Electric powersports company Taiga Motors (TSX: TAIG) is evidently undergoing severe financial difficulties. The firm this morning revealed that in an act of desperation for further funding, it has agreed to re-work its current board of directors as a means of obtaining further funding from current directors.
The company has managed to get two major shareholders, Northern Private Capital and Investissement Quebec, to subscribe for $40.15 million in further funding, which will take the form of 10% secured convertible debentures, which are due March 2028 and feature a conversion price of $3.25 per share. NPC will be taking down $25.15 million of the financing, with Investissement Quebec taking the remaining $15.0 million.

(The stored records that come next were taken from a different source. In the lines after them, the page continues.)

Definition projection_url (environment : Environment) (args : CompileArgs) : string :=
  base_url environment +:+ "/v1/scopes/" +:+ uuid_string (ca_scope_id args) +:+
  "/projection?subject_id=" +:+ uuid_string (ca_subject_id args) +:+
  "&actor_id=" +:+ uuid_string (ca_actor_id args) +:+
  "&agent_node_id=" +:+ uuid_string (ca_agent_node_id args) +:+
  "&subject_generation=" +:+ show (ca_subject_generation args).

(** [get] sends a request to a URL with an authorization and a timeout. *)
Definition fetch_projection (environment : Environment)
    (get : string → option string → N → result string (HttpResponse CanonicalProjectionResponse))
    (args : CompileArgs) : result ProjectionFetchFailure.t CanonicalProjectionResponse :=
  timeout_ms <-? map_err ProjectionFetchFailure.Invalid (http_agent environment);
  response <-? map_err (λ error, ProjectionFetchFailure.Unavailable
                         ("projection request unavailable: " +:+ error))
                 (get (projection_url environment args) (authorization environment) timeout_ms);
  let status := hr_status response in
  if negb (status =? 200) then
    let code := default "remote_error" (hr_code response) in
    if 500 <=? status
    then Err (ProjectionFetchFailure.Unavailable
                ("projection request unavailable: status=" +:+ show status +:+ " code=" +:+ code))
    else Err (ProjectionFetchFailure.Status status code)
  else map_err (λ error, ProjectionFetchFailure.Invalid
                 ("projection response was not valid JSON: " +:+ error)) (hr_body response).

Definition fetch_failure_text (error : ProjectionFetchFailure.t) : string :=
  match error with
  | ProjectionFetchFailure.Unavailable error | ProjectionFetchFailure.Invalid error => error
  | ProjectionFetchFailure.Status status code =>
      "projection request failed: status=" +:+ show status +:+ " code=" +:+ code
  end.

Definition classify_projection_failure (error : ProjectionFetchFailure.t) : SyncFailure.t :=
  match error with
  | ProjectionFetchFailure.Unavailable error => SyncFailure.Unavailable error
  | ProjectionFetchFailure.Status status code =>
      SyncFailure.Error ("projection request failed: status=" +:+ show status +:+ " code=" +:+ code)
  | ProjectionFetchFailure.Invalid error => SyncFailure.Error error
  end.

(** What is known of a plan once its request was answered, or was not. *)
Definition sync_answer (request : FileSyncRequest) (answer : result string (HttpResponse FileSyncResult))
    : result SyncFailure.t FileSyncResult :=
  response <-? map_err (λ error, SyncFailure.OutcomeUnknown
                         ("file-sync transport failed for plan " +:+ fs_plan_sha256 request +:+ ": " +:+ error))
                 answer;
  let status := hr_status response in
  if status =? 200
  then map_err (λ error, SyncFailure.OutcomeUnknown
                 ("file-sync returned 200 with an invalid receipt for plan " +:+
                  fs_plan_sha256 request +:+ ": " +:+ error)) (hr_body response)
  else
    let code := default "remote_error" (hr_code response) in
    let message := default "file-sync request failed" (hr_message response) in
    Err (if (200 <=? status) && (status <? 300)
         then SyncFailure.OutcomeUnknown
                ("file-sync returned non-contract success status=" +:+ show status +:+
                 " plan=" +:+ fs_plan_sha256 request)
         else if String.eqb code "sync_conflict" then SyncFailure.Conflict message
         else if String.eqb code "sync_invalid" then SyncFailure.Invalid [message]
         else if 500 <=? status
         then SyncFailure.OutcomeUnknown
                ("file-sync server failed after dispatch: status=" +:+ show status +:+
                 " code=" +:+ code +:+ " plan=" +:+ fs_plan_sha256 request)
         else SyncFailure.Error
                ("file-sync request failed: status=" +:+ show status +:+ " code=" +:+ code)).

(** A request that was sent. *)
Record Posted : Set := mkPosted {
  po_url : string;
  po_idempotency_key : string;
  po_authorization : option string;
  po_timeout_ms : N;
  po_encoded : string;
}.

Definition post_file_sync (environment : Environment)
    (post : Posted → result string (HttpResponse FileSyncResult))
    (request : FileSyncRequest) (encoded idempotency_key : string)
    : option Posted * result SyncFailure.t FileSyncResult :=
  match http_agent environment with
  | Err error => (None, Err (SyncFailure.Error error))
  | Ok timeout_ms =>
      let posted := {|
        po_url := base_url environment +:+ "/v1/file-sync";
        po_idempotency_key := idempotency_key;
        po_authorization := authorization environment;
        po_timeout_ms := timeout_ms;
        po_encoded := encoded |} in
      (Some posted, sync_answer request (post posted))
  end.

(** ** The commands *)

(** [parse_context_args]: pairs of a flag and its value. *)
Definition context_flags : list string :=
  ["subject-id"; "scope"; "actor"; "agent-node"; "subject-generation"; "out"].

Fixpoint parse_flags (flags : list (string * string)) (args : list string)
    : result string (list (string * string)) :=
  match args with
  | [] => Ok flags
  | flag :: rest =>
      match strip_prefix_str "--" flag with
      | None => Err ("unexpected positional argument " +:+ flag)
      | Some name =>
          match rest with
          | value :: args =>
              if begins "--" value then Err ("missing value for --" +:+ name)
              else if negb (bool_decide (name ∈ context_flags)) then Err ("unknown flag --" +:+ name)
              else if bool_decide (is_Some (btree_get name flags)) then Err ("duplicate flag --" +:+ name)
              else parse_flags (btree_insert name value flags) args
          | [] => Err ("missing value for --" +:+ name)
          end
      end
  end.

Definition required (flags : list (string * string)) (name : string) : result string string :=
  ok_or (btree_get name flags) ("missing required flag --" +:+ name).
Definition required_uuid (flags : list (string * string)) (name : string) : result string Uuid :=
  value <-? required flags name;
  ok_or (parse_uuid (bytes_of value)) ("--" +:+ name +:+ " must be a canonical UUID").

Definition parse_context_args (args : list string) : result string CompileArgs :=
  flags <-? parse_flags [] args;
  subject_id <-? required_uuid flags "subject-id";
  scope_id <-? required_uuid flags "scope";
  actor_id <-? required_uuid flags "actor";
  agent_node_id <-? required_uuid flags "agent-node";
  generation <-? required flags "subject-generation";
  subject_generation <-? map_err (λ error, "--subject-generation: " +:+ error) (parse_u64 generation);
  out <-? required flags "out";
  Ok {| ca_subject_id := subject_id; ca_scope_id := scope_id; ca_actor_id := actor_id;
        ca_agent_node_id := agent_node_id; ca_subject_generation := subject_generation; ca_out := out |}.

Fixpoint split_apply (context : list string) (apply : bool) (args : list string)
    : result string (list string * bool) :=
  match args with
  | [] => Ok (context, apply)
  | arg :: rest =>
      if String.eqb arg "--apply"
      then if apply then Err "duplicate flag --apply" else split_apply context true rest
      else match rest with
           | value :: rest => split_apply (context ++ [arg; value]) apply rest
           | [] => Err ("missing value for " +:+ arg)
           end
  end.

Definition parse_sync_args (args : list string) : result string SyncArgs :=
  split <-? split_apply [] false args;
  context <-? parse_context_args (fst split);
  Ok {| sa_context := context; sa_apply := snd split |}.

Definition post_commit_failure (receipt : FileSyncResult) (error : string) : SyncFailure.t :=
  SyncFailure.PostCommit ("committed_snapshot=" +:+ fsr_fingerprint receipt +:+ "; " +:+ error).

Definition display_sync_failure (error : SyncFailure.t) : string :=
  match error with
  | SyncFailure.Invalid findings => joined "; " findings
  | SyncFailure.Conflict error | SyncFailure.Unavailable error | SyncFailure.OutcomeUnknown error
  | SyncFailure.PostCommit error | SyncFailure.Error error => error
  end.

Definition revalidate_sync_state (snapshot : SyncSnapshot) (now : TreeHandles)
    : option (result SyncFailure.t ()) :=
  scanned ← scan_sync_handles now;
  Some match scanned with
       | Err findings => Err (SyncFailure.Invalid findings)
       | Ok current =>
           if snapshot_eq current snapshot then Ok ()
           else Err (SyncFailure.Invalid
                       ["local projection changed during sync; rerun sync from the new tree"])
       end.

Inductive SyncRun : Set :=
| Planned (plan : SyncPlan)
| Noop (plan : SyncPlan)
| Applied (scope_id : Uuid) (plan_sha256 committed_fingerprint final_fingerprint : string)
    (operations : nat) (created : list string) (recovery : option string).

(** What a [sync] meets, in the order of its calls: the tree when it is opened,
    the server, the tree each of the three times it is looked at again, the
    fresh identifier of the key, and the installation of the rendered files. *)
Record SyncWorld : Type := mkSyncWorld {
  sw_environment : Environment;
  sw_opened : result string TreeHandles;
  sw_get : string → option string → N → result string (HttpResponse CanonicalProjectionResponse);
  sw_planned_on : TreeHandles;
  sw_applied_on : TreeHandles;
  sw_nonce : Uuid;
  sw_post : Posted → result string (HttpResponse FileSyncResult);
  sw_get_final : string → option string → N → result string (HttpResponse CanonicalProjectionResponse);
  sw_committed_on : TreeHandles;
  sw_install : SyncSnapshot → RenderedProjection → result string (option string);
}.

Definition created_units (receipt : FileSyncResult) : list string :=
  flat_map (λ operation, match operation with
                         | FileSyncOperationResult.Correct _ created
                         | FileSyncOperationResult.Retain created => map uuid_string created
                         | FileSyncOperationResult.Forget _ _ _ => []
                         end) (fsr_operations receipt).

Definition sync_request (projection : CanonicalProjectionResponse) (plan : SyncPlan) : FileSyncRequest := {|
  fs_identity := {|
    id_subject_id := cpr_subject_id projection;
    id_scope_id := cpr_scope_id projection;
    id_actor_id := cpr_actor_id projection;
    id_agent_node_id := cpr_agent_node_id projection;
    id_subject_generation := cpr_subject_generation projection |};
  fs_base_fingerprint := sp_base_fingerprint plan;
  fs_plan_sha256 := sp_plan_sha256 plan;
  fs_observed_at := cpr_evaluated_at projection;
  fs_operations := sp_operations plan;
|}.

(** The plan of [sync], before anything is sent: the snapshot of the tree, the
    plan, the request and its encoding. *)
Definition prepare_sync (world : SyncWorld) (args : SyncArgs)
    : option (result SyncFailure.t (SyncSnapshot * SyncPlan * FileSyncRequest * string)) :=
  match map_err (λ error, SyncFailure.Invalid ["output root: " +:+ error]) (sw_opened world) with
  | Err error => Some (Err error)
  | Ok opened =>
      scanned ← scan_sync_handles opened;
      match (snapshot <-? map_err SyncFailure.Invalid scanned;
             _ <-? map_err SyncFailure.Invalid
                     (validate_manifest_binding (sy_manifest snapshot) (sa_context args));
             projection <-? map_err classify_projection_failure
                              (fetch_projection (sw_environment world) (sw_get world) (sa_context args));
             _ <-? map_err (λ error, SyncFailure.Invalid [error])
                     (validate_response_binding projection (sa_context args));
             _ <-? validate_sync_base (sy_manifest snapshot) projection;
             Ok (snapshot, projection)) with
      | Err error => Some (Err error)
      | Ok (snapshot, projection) =>
          revalidated ← revalidate_sync_state snapshot (sw_planned_on world);
          Some (_ <-? revalidated;
                plan <-? map_err SyncFailure.Error (sync_plan snapshot);
                let request := sync_request projection plan in
                encoded <-? encode_file_sync_request request;
                Ok (snapshot, plan, request, encoded))
      end
  end.

(** From the receipt of a commit to the files. *)
Definition finish_sync (world : SyncWorld) (args : SyncArgs) (snapshot : SyncSnapshot) (plan : SyncPlan)
    (receipt : FileSyncResult) : option (result SyncFailure.t SyncRun) :=
  match (final <-? map_err (λ error, post_commit_failure receipt (fetch_failure_text error))
                     (fetch_projection (sw_environment world) (sw_get_final world) (sa_context args));
         _ <-? map_err (post_commit_failure receipt) (validate_response_binding final (sa_context args));
         Ok final) with
  | Err error => Some (Err error)
  | Ok final =>
      revalidated ← revalidate_sync_state snapshot (sw_committed_on world);
      Some (_ <-? map_err (λ error, post_commit_failure receipt
                            ("local projection changed while the committed batch was in flight: " +:+
                             display_sync_failure error)) revalidated;
            rendered <-? map_err (post_commit_failure receipt) (render_projection final);
            recovery <-? map_err (λ error, post_commit_failure receipt
                                    ("local projection update failed: " +:+ error))
                           (sw_install world snapshot rendered);
            Ok (Applied (ca_scope_id (sa_context args)) (sp_plan_sha256 plan) (fsr_fingerprint receipt)
                  (cpr_fingerprint final) (length (fsr_operations receipt)) (created_units receipt)
                  recovery))
  end.

Definition sync_key (world : SyncWorld) (plan : SyncPlan) : string :=
  "file-sync:" +:+ sp_plan_sha256 plan +:+ ":" +:+ uuid_string (sw_nonce world).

The two investors have also agreed to an option to invest up to $5.0 million each, with that option expiring April 27.
The funding follows a special committee of Taiga’s board being assembled to consider alternatives for the company. This financing appears to be the best method for the firm to move forward, with the funding requiring a special exemption from the TSX to approve the deal, with the company citing a “serious financial difficulty” exemption so as to close the financing without shareholder approval – which also comes with a delisting review.
As part of the funding, NPC will be permitted to appoint two representative members to the board and one independent director, while Investissement Quebec will appoint one member. Four members of the board of directors will resign once the firm releases its 2022 financial results, with Andrew Lapham, Michael Fizzell, Francis Seguin, and Marc Fortin to join the board immediately thereafter.
Taiga has also agreed to maintain its head office and R&D operations in the province of Quebec, so long as Investissement Quebec is a shareholder.
Funds from the financing are slated to be used to pay current and future obligations, to fund budgeted expenditures including those related to the ramp up of production of electric powersports vehicles, for the procurement of tooling, and working capital purposes.
The firm also revealed it sold 36 personal watercrafts and 104 vehicles in the fourth quarter, generation revenues of $1.3 million. Full year revenues for 2022 are pegged at $3.1 million. The company is said to have cash of $22.8 million as of December 31, which dwindled to $8.3 million as of February 28.
Taiga Motors last traded at $2.06 on the TSX.